Geheimdienst Abhörpraxis des BND: "Nicht verfassungskonform"

Der Bundesnachrichtendienst überwacht Deutsche, die für ausländische Behörden oder Firmen arbeiten. Das rügt jetzt die Datenschutzbeauftragte des Bundes.

Von Hans Leyendecker und Georg Mascolo

Die Bundesbeauftragte für Datenschutz, Andrea Voßhoff, hält einen wesentlichen Teil der Abhörpraxis des Bundesnachrichtendienstes (BND) für "nicht verfassungskonform". Das geht nach Informationen von Süddeutscher Zeitung, NDR und WDR aus einer Stellungnahme der Behörde von Mitte Februar an die G-10-Kommission des Bundestages hervor.

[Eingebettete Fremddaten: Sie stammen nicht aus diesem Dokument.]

Definition step (p : page) (e : event) : page :=
  match e with
  | Activate i modifier => activate i modifier (set_context None p)
  | ContextMenu i => context_menu i p
  | Choose it => choose it p
  | StartEdit i => start_edit i p
  | EndEdit s => end_edit s p
  | Write s joined => edit (λ m, Some (write_lines (splitLines s) joined m)) p
  | Undo => edit undo p
  | Redo => edit redo p
  | Save => commit_file Keys p
  | ChooseReplace f => set_replace (set_file f (replace_modal p)) p
  | NameReplace s => set_replace (set_name s (replace_modal p)) p
  | ConfirmReplace => confirm_replace p
  | CancelReplace => set_replace (set_shown false (replace_modal p)) p
  | ChooseUpload f => set_upload (set_file f (upload_modal p)) p
  | NameUpload s => set_upload (set_name s (upload_modal p)) p
  | ConfirmUpload => confirm_upload p
  | CancelUpload => set_upload (set_shown false (upload_modal p)) p
  | StartClick n => start_click n p
  | WarnCancel => set_warning false p
  | WarnConfirm => start p
  | WarnSave => commit_file Proceed (set_warning false p)
  | Answer k o =>
      match pending p !! k with
      | Some r => answer r o (set_pending (delete k (pending p)) p)
      | None => p
      end
  | Timeout =>
      match timers p with
      | tm :: tms => run_timer tm (set_timers tms p)
      | [] => p
      end
  end.

Definition run (p : page) (es : list event) : page := foldl step p es.
End server.

(** The page once its tree is loaded: the event [ready]. *)
Definition closed_modal : modal := Modal false false [] None.
Definition new_editor : editor := Editor (Mirror [[]] [] [] (Some 200) true Json) false [] [].
Definition loaded (t : tree) (s : gmap jstr jstr) : page :=
  Page t new_editor closed_modal closed_modal [] [] s None false None None [].
Definition ready (t : tree) (s : gmap jstr jstr) : page := open_first_file (loaded t s).

End FilesEditor.
Lemma load_file_content_ok i p : page_ok p → page_ok (load_file_content i p).
Proof.
  intros Hp. unfold load_file_content. destruct (object (tree_obj p) i) as [n|] eqn:Hn; [|done].
  destruct (isFileReadable (text n)); [|done]. destruct (truthy_sum n) as [h|] eqn:Hh.
  - rewrite (find_cached_nil _ _ _ _ _ h Hp). apply truthy_sum_data in Hh as [Hh _].
    apply (core_pending _ _ _ _ _ _ Hp). intros j h' [Hin|He%list_elem_of_singleton]%elem_of_app.
    + by apply (pg_pending _ _ _ _ _ Hp).
    + simplify_eq. split; [|by eexists]. by eapply (pg_sums _ _ _ _ _ Hp).
  - by apply set_editor_value_ok.
Qed.

Lemma on_select_node_ok i p : page_ok p → page_ok (on_select_node i p).
Proof.
  intros Hp. unfold on_select_node. assert (page_ok (set_ed (clear_editor (ed p)) p)) by by apply clear_editor_ok.
  case_match; [by apply load_file_content_ok|done].
Qed.

Lemma after_select_ok i p r :
  page_ok p → tree_ok lower r.1 → nodes r.1 = nodes (tree_obj p) ∧ removed r.1 = removed (tree_obj p) →
  page_ok (after_select i p r).
Proof.
  intros Hp Ht Hn. unfold after_select. assert (page_ok (set_tree r.1 p)) by by apply (core_nodes (tree_obj p)).
  destruct r.2; [by apply on_select_node_ok|done].
Qed.

Lemma select_ok i p : page_ok p → page_ok (select i p).
Proof.
  intros Hp. apply after_select_ok; [done|apply select_node_ok, (pg_tree _ _ _ _ _ Hp)|apply select_node_nodes].
Qed.

Lemma activate_ok i b p : page_ok p → page_ok (activate i b p).
Proof.
  intros Hp. apply after_select_ok; [done|apply activate_node_ok, (pg_tree _ _ _ _ _ Hp)|apply activate_node_nodes].
Qed.

Lemma send_ok r p : page_ok p → (∀ i h, r ≠ RGet i h) → page_ok (send r p).
Proof.
  intros Hp Hr. apply (core_pending _ _ _ _ _ _ Hp). intros i h [Hi|Hi%list_elem_of_singleton]%elem_of_app.
  - by apply (pg_pending _ _ _ _ _ Hp).
  - by destruct (Hr i h).
Qed.
(* ===== verification/Dot.v ===== *)
(** * The graphs of reports as texts

    [fromDotData] of report-graph.js: what the page reads from the text of a graph in the
    language of Graphviz, row by row with three regular expressions. A regular expression is
    matched as the language does: from the first position it matches at, its repetitions take
    as much as they can and give back what the rest needs. *)

From Stdlib Require Import Ascii.
From S2P Require Import Prelude Url.
Import Url.

Module Dot.

(** ** Regular expressions *)

(** A repetition of characters in [P]; [k] is the rest of the expression and gets what was
    taken. *)
Fixpoint star {A} (P : ascii → bool) (k : jstr → jstr → option A) (taken s : jstr) : option A :=
  match s with
  | [] => k taken []
  | a :: s' => if P a then match star P k (taken ++ [a]) s' with Some r => Some r | None => k taken s end
               else k taken s
  end.

(** A repetition of at least one. *)
Definition plus {A} (P : ascii → bool) (k : jstr → jstr → option A) (s : jstr) : option A :=
  match s with
  | [] => None
  | a :: s' => if P a then star P k [a] s' else None
  end.

(** The first position at which an expression matches. *)
Fixpoint search {A} (m : jstr → option A) (s : jstr) : option A :=
  match m s with
  | Some r => Some r
  | None => match s with [] => None | _ :: s' => search m s' end
  end.

Definition quote : ascii := "034"%char.
Definition newline : ascii := "010"%char.

(** [\s], [.] and the class of the characters of a number, on the bytes of texts without the
    blanks and line separators outside of ASCII. *)
Definition is_space (a : ascii) : bool :=
  let n := nat_of_ascii a in bool_decide (9 ≤ n ≤ 13) || bool_decide (n = 32).
Definition is_dot (a : ascii) : bool := negb (bool_decide (a = newline)) && negb (bool_decide (a = "013"%char)).
Definition is_id (a : ascii) : bool := bool_decide (a = "-"%char) || is_digit a.

Definition label_start : jstr := str "[label=" ++ [quote].
Definition label_end : jstr := [quote; "]"%char].

Definition re1 (s : jstr) : option jstr :=
  s ← strip (str "digraph") s;
  star is_space (λ _ s, s ← strip [quote] s; star is_dot (λ name s, _ ← strip [quote] s; Some name) [] s) [] s.

Definition re2 (s : jstr) : option (jstr * jstr) :=
  plus is_id (λ k s, star is_space (λ _ s,
    s ← strip label_start s; star is_dot (λ text s, _ ← strip label_end s; Some (k, text)) [] s) [] s) s.
(** ** Changes of the look *)

(** Only geometries and styles changed: of the layer any that is not relative, elsewhere not
    whether it is relative; styles of edges only to that of the layout. *)
Record relook (h h' : heap) : Prop := {
  rl_cell : ∀ x, h' !!! x = set_style (style (h' !!! x)) (set_geometry (geometry (h' !!! x)) (h !!! x));
  rl_geometry : ∀ x, x ≠ L → relative <$> geometry (h' !!! x) = relative <$> geometry (h !!! x);
  rl_layer : (∀ g, geometry (h !!! L) = Some g → relative g = false) → ∀ g, geometry (h' !!! L) = Some g → relative g = false;
  rl_style : ∀ x, style (h' !!! x) = style (h !!! x) ∨ (edge (h !!! x) = true ∧ (edge_style (style (h !!! x)) → edge_style (style (h' !!! x))))
}.

#[global] Instance relook_preorder : PreOrder relook.
Proof.
  split.
  - intros h. split; [intros x; by destruct (h !!! x)|done|done|by left].
  - intros h1 h2 h3 [C1 G1 L1 S1] [C2 G2 L2 S2]. split.
    + intros x. rewrite C2. rewrite (C1 x) at 1. by destruct (h1 !!! x).
    + intros x Hx. by rewrite G2, G1.
    + intros H. by apply L2, L1.
    + intros x. assert (edge (h2 !!! x) = edge (h1 !!! x)) as E by (rewrite (C1 x); by destruct (h1 !!! x)).
      destruct (S1 x) as [E1|[He1 H1]], (S2 x) as [E2|[He2 H2]].
      * left. congruence.
      * right. rewrite E in He2. split; [done|]. rewrite <-E1. done.
      * right. split; [done|]. by rewrite E2.
      * right. split; [done|]. auto.
Qed.

Lemma relook_fields h h' x : relook h h' →
  vertex (h' !!! x) = vertex (h !!! x) ∧ edge (h' !!! x) = edge (h !!! x) ∧ visible (h' !!! x) = visible (h !!! x) ∧
  collapsed (h' !!! x) = collapsed (h !!! x) ∧ value (h' !!! x) = value (h !!! x) ∧ parent (h' !!! x) = parent (h !!! x) ∧
  kids h' x = kids h x ∧ eds h' x = eds h x ∧ ∀ b, getTerminal h' x b = getTerminal h x b.
Proof.
  intros Hr. unfold kids, eds, getTerminal. rewrite (rl_cell _ _ Hr x). destruct (h !!! x). simpl. by split_and!.
Qed.

Lemma relook_wf h h' : relook h h' → wf h → wf h'.
Proof.
  intros Hr [H1 H2 H3]. assert (same_tree h h') as Ht.
  { intros x. rewrite (rl_cell _ _ Hr x). by destruct (h !!! x). }
  split; [by eapply same_tree_ok|by eapply same_tree_acyclic|].
  eapply same_edges_sound; [|exact H3]. intros x. rewrite (rl_cell _ _ Hr x). by destruct (h !!! x).
Qed.

Lemma relook_vertex h h' v l : relook h h' → v ≠ L → is_vertex h v l → is_vertex h' v l.
Proof.
  intros Hr Hv [Iv Ie Is Il It Ik Ig]. destruct (relook_fields h h' v Hr) as (E1 & E2 & E3 & _ & E4 & _ & E5 & _).
  split; try congruence.
  - destruct (rl_style _ _ Hr v) as [E|[E _]]; congruence.
  - unfold has_geometry. by rewrite (rl_geometry _ _ Hr).
Qed.

Lemma relook_edge h h' e a b : relook h h' → e ≠ L → is_edge h e a b → is_edge h' e a b.
Proof.
  intros Hr He [Ie Iv Is Ik Ig It Ia]. destruct (relook_fields h h' e Hr) as (E1 & E2 & _ & _ & _ & _ & E5 & _ & E6).
  split; try congruence.
  - destruct (rl_style _ _ Hr e) as [E|[_ E]]; [by rewrite E|auto].
  - unfold has_geometry. by rewrite (rl_geometry _ _ Hr).
Qed.

Lemma drawing_relook d d' vs es : drawing d vs es → relook (hp d) (hp d') → root d' = root d → drawing d' vs es.
Proof.
  intros HD Hr Er. pose proof HD as [Dw Dr Dt Dl Dk Dv De Di Dp Db Df Da].
  assert (∀ c, c ∈ vs.*1 ++ es.*1 → c ≠ L) as Hne by (intros c Hc; by eapply (not_bare d vs es HD), in_layer).
  split; try (by rewrite ?Er); try (intros x; destruct (relook_fields _ _ x Hr) as (E1 & E2 & E3 & E4 & E5 & E6 & E7 & E8 & E9)).
  - by eapply relook_wf.
  - by destruct (relook_fields _ _ r Hr) as (_ & _ & _ & _ & _ & -> & _).
  - by destruct (relook_fields _ _ r Hr) as (_ & _ & _ & _ & _ & _ & -> & _).
  - by destruct (relook_fields _ _ L Hr) as (_ & _ & _ & _ & _ & _ & -> & _).
  - intros l Hx. eapply relook_vertex; [done| |by apply Dv]. apply Hne, elem_of_app. left. by apply (list_elem_of_fmap_2 fst _ (x, l)).
  - intros a b Hx. destruct (De _ _ _ Hx) as (Hi & Ha). split; [|done]. eapply relook_edge; [done| |done].
    apply Hne, elem_of_app. right. by apply (list_elem_of_fmap_2 fst _ (x, (a, b))).
  - intros e. rewrite E8. apply Di.
  - by rewrite E4.
  - rewrite E1, E2, E3. apply Db.
  - pose proof (rl_geometry _ _ Hr r (root_layer d vs es HD)) as H. rewrite Df in H. by destruct (geometry (hp d' !!! r)).
  - apply (rl_layer _ _ Hr). done.
Qed.

(** ** Operations that change the look *)

Abbreviation cfg := default_config.
Abbreviation nested := 1.
Definition looks (s s' : session) : Prop := relook (hp (sdata s)) (hp (sdata s')) ∧ root (sdata s') = root (sdata s).
#[global] Instance looks_preorder : PreOrder looks.
Proof. split; [by split|]. intros s1 s2 s3 [H1 E1] [H2 E2]. split; [by etrans|congruence]. Qed.

Lemma drawing_looks s s' vs es : drawing (sdata s) vs es → looks s s' → drawing (sdata s') vs es.
Proof. intros HD [Hr E]. by eapply drawing_relook. Qed.
Lemma looks_data s s' : sdata s' = sdata s → looks s s'.
Proof. intros E. split; by rewrite E. Qed.
Lemma beginUpdate_data s : sdata (beginUpdate s) = sdata s.
Proof. apply beginUpdate_inside. Qed.

Lemma updating_looks f s : (∀ s1, sdata s1 = sdata s → ∃ s2, f s1 = Some s2 ∧ looks s1 s2) → ∃ s', updating f s = Some s' ∧ looks s s'.
Proof.
  intros Hf. destruct (Hf (beginUpdate s) (beginUpdate_data s)) as (s2 & E & Hl). exists (endUpdate s2). unfold updating. rewrite E.
  split; [done|]. etrans; [apply looks_data, beginUpdate_data|]. etrans; [exact Hl|]. apply looks_data, endUpdate_data.
Qed.

Lemma relook_geometry h c g : (c ≠ L → Some (relative g) = relative <$> geometry (h !!! c)) → (c = L → relative g = false) →
  relook h (upd c (set_geometry (Some g)) h).
Proof.
  intros Hc HL. split.
  - intros x. rewrite upd_lookup. case_decide as E; [rewrite E; by destruct (h !!! c)|by destruct (h !!! x)].
  - intros x Hx. rewrite upd_lookup. case_decide as E; [|done]. rewrite E in *. simpl. by rewrite Hc.
  - intros H g'. rewrite upd_lookup. case_decide as E; [|apply H]. simpl. intros [= <-]. by apply HL.
  - intros x. left. rewrite upd_lookup. case_decide as E; [by rewrite E|done].
Qed.

Lemma setGeometry_looks c g s : (c ≠ L → Some (relative g) = relative <$> geometry (hp (sdata s) !!! c)) → (c = L → relative g = false) →
  looks s (setGeometry cfg (Some c) (Some g) s).
Proof.
  intros Hc HL. unfold setGeometry. case_decide; [|done]. unfold looks. rewrite execute_data. simpl. split; [|done]. by apply relook_geometry.
Qed.

Lemma put_geometry_looks c geo f s : geometry (hp (sdata s) !!! c) = Some geo → (∀ g, relative (f g) = relative g) → (c = L → relative geo = false) →
  looks s (put_geometry cfg c geo f s).
Proof.
  intros Hg Hf HL. unfold put_geometry, new_geometry. etrans; [|apply setGeometry_looks].
  - by split.
  - intros _. cbn [sdata hp set_sdata]. rewrite Hg, Hf. done.
  - intros E. rewrite Hf. by apply HL.
Qed.

Abbreviation constrainChild := (MxGraph.constrainChild None None).
Lemma constrain_ok s vs es c : drawing (sdata s) vs es → parent (hp (sdata s) !!! c) = Some L ∨ c = L → constrainChild c s = Some s.
Proof.
  intros HD Hc. unfold MxGraph.constrainChild. destruct (geometry (hp (sdata s) !!! c)) as [geo|]; [|done].
  assert (getCellContainmentArea None None (sdata s) c = None) as E; [|by rewrite E; repeat case_match].
  unfold getCellContainmentArea. destruct (edge (hp (sdata s) !!! c)); [done|]. rewrite (default_parent _ _ _ HD).
  destruct Hc as [->| ->]; [by rewrite decide_True|]. rewrite (layer_parent _ _ _ HD).
  rewrite decide_False by (injection 1; apply (root_layer _ _ _ HD)). by rewrite (dg_frame _ _ _ HD).
Qed.

Lemma constrain_all_ok s vs es cs : drawing (sdata s) vs es → (∀ c, c ∈ cs → parent (hp (sdata s) !!! c) = Some L) →
  constrain_all None None cs s = Some s.
Proof.
  intros HD Hcs. induction cs as [|c cs IH]; [done|]. cbn [constrain_all]. rewrite (constrain_ok s vs es) by (done || left; apply Hcs; left).
  cbn [mbind option_bind]. apply IH. intros x Hx. apply Hcs. by right.
Qed.

(** A vertex or the layer. *)
Definition resizable (vs : vertices) (c : ref) : Prop := c ∈ vs.*1 ∨ c = L.

Lemma cellResized_ok s vs es c b : drawing (sdata s) vs es → resizable vs c → ∃ s', cellResized cfg None None c b s = Some s' ∧ looks s s'.
Proof.
  intros HD Hc. unfold cellResized. destruct (geometry (hp (sdata s) !!! c)) as [prev|] eqn:Eg; [|by exists s].
  case_decide; [|by exists s]. apply updating_looks. intros s1 E1. rewrite <-E1 in HD, Eg.
  match goal with |- context [put_geometry cfg c prev ?f s1] => assert (looks s1 (put_geometry cfg c prev f s1)) as Hl; [|set (s2 := put_geometry cfg c prev f s1) in *] end.
  { apply put_geometry_looks; [done|by intros g; case_match|]. intros ->. by apply (dg_area _ _ _ HD). }
  exists s2. split; [|done]. pose proof (drawing_looks _ _ _ _ HD Hl) as HD2. apply (constrain_all_ok s2 vs es); [done|].
  intros x Hx. destruct Hc as [([v l] & -> & Hv)%list_elem_of_fmap| ->].
  - cbn [fst] in Hx. rewrite (iv_kids _ _ _ (dg_vertex _ _ _ HD2 v l Hv)) in Hx. by apply not_elem_of_nil in Hx.
  - by apply (tree_parent _ (wf_tree _ (dg_wf _ _ _ HD2))).
Qed.

Abbreviation cellsResized := (MxGraph.cellsResized cfg None None).

Lemma layerResized_ok s vs es b k : drawing (sdata s) vs es → ∃ s', cellsResized (S k) L b s = Some s' ∧ looks s s'.
Proof.
  intros HD. cbn [MxGraph.cellsResized]. apply updating_looks. intros s1 E1. rewrite <-E1 in HD.
  destruct (cellResized_ok s1 vs es L b HD) as (s2 & E2 & Hl); [by right|]. rewrite E2. cbn [mbind option_bind].
  pose proof (drawing_looks _ _ _ _ HD Hl) as HD2.
  assert (extendParent (cellsResized k) L s2 = Some s2) as Ex.
  { unfold extendParent. by rewrite (layer_parent _ _ _ HD2), (dg_frame _ _ _ HD2). }
  exists s2. split; [|done]. rewrite Ex. destruct (isExtendParent _ _); cbn [mbind option_bind]; apply (constrain_ok s2 vs es); auto.
Qed.

Lemma extendParent_ok s vs es c k : drawing (sdata s) vs es → parent (hp (sdata s) !!! c) = Some L →
  ∃ s', extendParent (cellsResized (S k)) c s = Some s' ∧ looks s s'.
Proof.
  intros HD Hc. unfold extendParent. rewrite Hc. destruct (geometry (hp (sdata s) !!! L)) as [p|]; [|by exists s].
  destruct (geometry (hp (sdata s) !!! c)) as [geo|]; [|by exists s]. case_match; [|by exists s]. by eapply layerResized_ok.
Qed.

Lemma vertexResized_ok s vs es v b k : drawing (sdata s) vs es → v ∈ vs.*1 → ∃ s', cellsResized (S (S k)) v b s = Some s' ∧ looks s s'.
Proof.
  intros HD Hv. remember (S k) as k' eqn:Ek. cbn [MxGraph.cellsResized]. apply updating_looks. intros s1 E1. rewrite <-E1 in HD.
  destruct (cellResized_ok s1 vs es v b HD) as (s2 & E2 & Hl2); [by left|]. rewrite E2. cbn [mbind option_bind].
  pose proof (drawing_looks _ _ _ _ HD Hl2) as HD2. pose proof (vertex_parent _ _ _ HD2 v Hv) as Hp. subst k'.
  destruct (extendParent_ok s2 vs es v k HD2 Hp) as (s3 & E3 & Hl3).
  assert (∃ s4, (if isExtendParent (hp (sdata s2)) v then extendParent (cellsResized (S k)) v s2 else Some s2) = Some s4 ∧ looks s2 s4) as (s4 & E4 & Hl4).
  { destruct (isExtendParent _ _); [by exists s3|by exists s2]. }
  rewrite E4. cbn [mbind option_bind]. pose proof (drawing_looks _ _ _ _ HD2 Hl4) as HD4. exists s4. split; [|by etrans].
  apply (constrain_ok s4 vs es); [done|]. left. by apply (vertex_parent _ _ _ HD4).
Qed.

(** ** New cells *)

(** A cell as [createVertex] and [createEdge] make it. *)
Definition unconnected (x : mxCell) : Prop :=
  parent x = None ∧ children x = None ∧ edges x = None ∧ source x = None ∧ target x = None ∧ collapsed x = false.

Record allocated (d d' : data) (c : ref) (x : mxCell) : Prop := {
  al_heap : hp d' = <[c := x]> (hp d);
  al_fresh : c ∉ dom (hp d);
  al_root : root d' = root d;
  al_cell : unconnected x
}.

Section Allocate.
Context (d d' : data) (c : ref) (x : mxCell) (vs : vertices) (es : lines) (HD : drawing d vs es) (HA : allocated d d' c x).

Lemma allocated_same y : y ≠ c → hp d' !!! y = hp d !!! y.
Proof. intros Hy. rewrite (al_heap _ _ _ _ HA). by rewrite lookup_total_insert_ne. Qed.
Lemma allocated_new : hp d' !!! c = x.
Proof. rewrite (al_heap _ _ _ _ HA). apply lookup_total_insert_eq. Qed.
Lemma allocated_old : hp d !!! c = new_mxCell None None None.
Proof. apply no_cell, not_elem_of_dom, (al_fresh _ _ _ _ HA). Qed.
Lemma allocated_frame : same_tree (hp d) (hp d') ∧ same_edges (hp d) (hp d').
Proof.
  destruct (al_cell _ _ _ _ HA) as (Hp & Hc & He & Hs & Ht & _). split; intros y; (destruct (decide (y = c)) as [E|Hy];
    [rewrite E, allocated_new, allocated_old; simpl; by rewrite ?Hp, ?Hc, ?He, ?Hs, ?Ht|by rewrite allocated_same]).
Qed.
Lemma allocated_outside : parent (hp d !!! c) = None ∧ c ≠ L ∧ c ≠ r.
Proof.
  rewrite allocated_old. split_and!; [done|..]; intros E.
  - pose proof (layer_parent _ _ _ HD) as H. by rewrite <-E, allocated_old in H.
  - pose proof (dg_layers _ _ _ HD) as H. unfold kids in H. by rewrite <-E, allocated_old in H.
Qed.
Lemma allocated_others y : parent (hp d !!! y) = Some L → y ≠ c.
Proof. intros Hy E. destruct allocated_outside as [H _]. rewrite E in Hy. congruence. Qed.

Lemma allocated_drawing : drawing d' vs es.
Proof.
  destruct allocated_frame as [Ht He], allocated_outside as (_ & HL & Hr). destruct (same_edges_eds _ _ He) as [E1 E2].
  pose proof HD as [[W1 W2 W3] Dr Dt Dl Dk Dv De Di Dp Db Df Da]. split.
  - split; [by eapply same_tree_ok|by eapply same_tree_acyclic|by eapply same_edges_sound].
  - by rewrite (al_root _ _ _ _ HA).
  - by rewrite allocated_same.
  - by rewrite (same_tree_kids _ _ r Ht).
  - by rewrite (same_tree_kids _ _ L Ht).
  - intros v l Hv. assert (v ≠ c) as Hvc by (apply allocated_others, (vertex_parent _ _ _ HD), (list_elem_of_fmap_2 fst _ _ Hv)).
    destruct (Dv v l Hv) as [Iv Ie Is Il It Ik Ig]. split; unfold has_geometry; rewrite ?allocated_same, ?(same_tree_kids _ _ v Ht); done.
  - intros e a b Hab. assert (e ≠ c) as Hec by (apply allocated_others, (edge_parent _ _ _ HD), (list_elem_of_fmap_2 fst _ _ Hab)).
    destruct (De e a b Hab) as [[Ie Iv Is Ik Ig It Ia] H]. split; [|done].
    split; unfold has_geometry; rewrite ?allocated_same, ?(same_tree_kids _ _ e Ht), ?E2; done.
  - intros u e. by rewrite E1.
  - intros y. destruct (decide (y = c)) as [E|Hy]; [rewrite E, allocated_new; apply (al_cell _ _ _ _ HA)|by rewrite allocated_same].
  - intros y Hy. rewrite allocated_same; [by apply Db|]. destruct Hy; congruence.
  - by rewrite allocated_same.
  - by rewrite allocated_same.
Qed.
End Allocate.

Das Papier beschäftigt sich vor allem mit einer Regelung, mit deren Hilfe der BND auch deutsche Staatsbürger abhört. Nach der vom Kanzleramt genehmigten und seit Jahrzehnten praktizierten "Funktionsträger-Theorie" können Deutsche überwacht werden, wenn diese etwa für eine ausländische Behörde oder ausländische Firma tätig sind und wenn es in den Gesprächen nicht um private Angelegenheiten geht. Der feine Unterschied wurde Anfang des Jahres durch den Fall des deutschen Diplomaten Hansjörg Haber öffentlich. Es kam heraus, dass Haber als Leiter der EU-Beobachterkommission im Kaukasus offenbar jahrelang vom BND abgehört worden war. Ohne Genehmigung der G- 10-Kommission, die als eigenständiges Organ des Bundestages darüber entscheidet, welche geplanten Abhöraktionen deutscher Nachrichtendienste zulässig sind.

"Überkommene Vorstellung" beim BND

Wenn Hansjörg Haber mit seiner Frau Emily, die Staatssekretärin im Bundesinnenministerium ist, telefonierte, musste nach den Regeln des BND die Aufzeichnung gelöscht werden. Wenn er aber mit einem ausländischen Politiker sprach, durfte die Aufzeichnung gespeichert werden. "Abenteuerlich", twitterte der ehemalige Datenschutzbeauftragte Peter Schaar: "Nach der Funktionsträger-Theorie dürfte der BND EU-Kommissar Günther Oettinger abhören". Im NSA-Untersuchungsausschuss sagte ein BND-Mitarbeiter, auch die Bundeskanzlerin habe "in ihrer Funktion . . . keine Grundrechte".

Die Aussage des Zeugen lasse "vermuten", so die Datenschutz-Beauftragte Voßhoff, dass der BND bei dieser Theorie einer "überkommenen Vorstellung" anhänge. Eigentlich müsste auch für den Nachrichtendienst die Maxime gelten: "Im Zweifel für den Grundrechtsschutz". Der BND meine aber offenbar: "Im Zweifel für die Erfassung". Der für den Schutz des Fernmeldegeheimnisses wichtige Grundgesetzartikel 10 mache aber "keinen Unterschied" zwischen privater, geschäftlicher oder politischer Kommunikation.

Trotz allem: Die Praxis wird wohl nicht abgeschafft

Die G-10-Kommission hatte die Datenschutzbehörde um eine Stellungnahme im Zusammenhang mit einem Rechtsstreit gebeten. Das Kontrollgremium klagt, wie berichtet, vor dem Bundesverfassungsgericht, um Einblick in die Bad Aiblinger Selektorenliste der NSA zu bekommen. Die Bundesregierung hatte der Kommission den Einblick verwehrt. Trotz aller Kritik wollen aber BND und Bundesregierung im Prinzip an ihrer alten Praxis festhalten. Ansonsten werde, erklärt ein Insider, die Überwachung ausländischer Botschaften in Deutschland schwierig, wenn etwa eine deutsche Sekretärin ans Telefon gehe oder wenn ein Deutscher in einer ausländischen Firma, die überwacht werden solle, zum Hörer greife.

Aus den jüngsten Enthüllungen, etwa dem Fall Haber, seien aber auch einige Konsequenzen gezogen worden. Deutsche, die für einen diplomatischen Dienst in Europa arbeiten oder an internationale Organisationen abgeordnet wurden, sollen nicht mehr überwacht werden.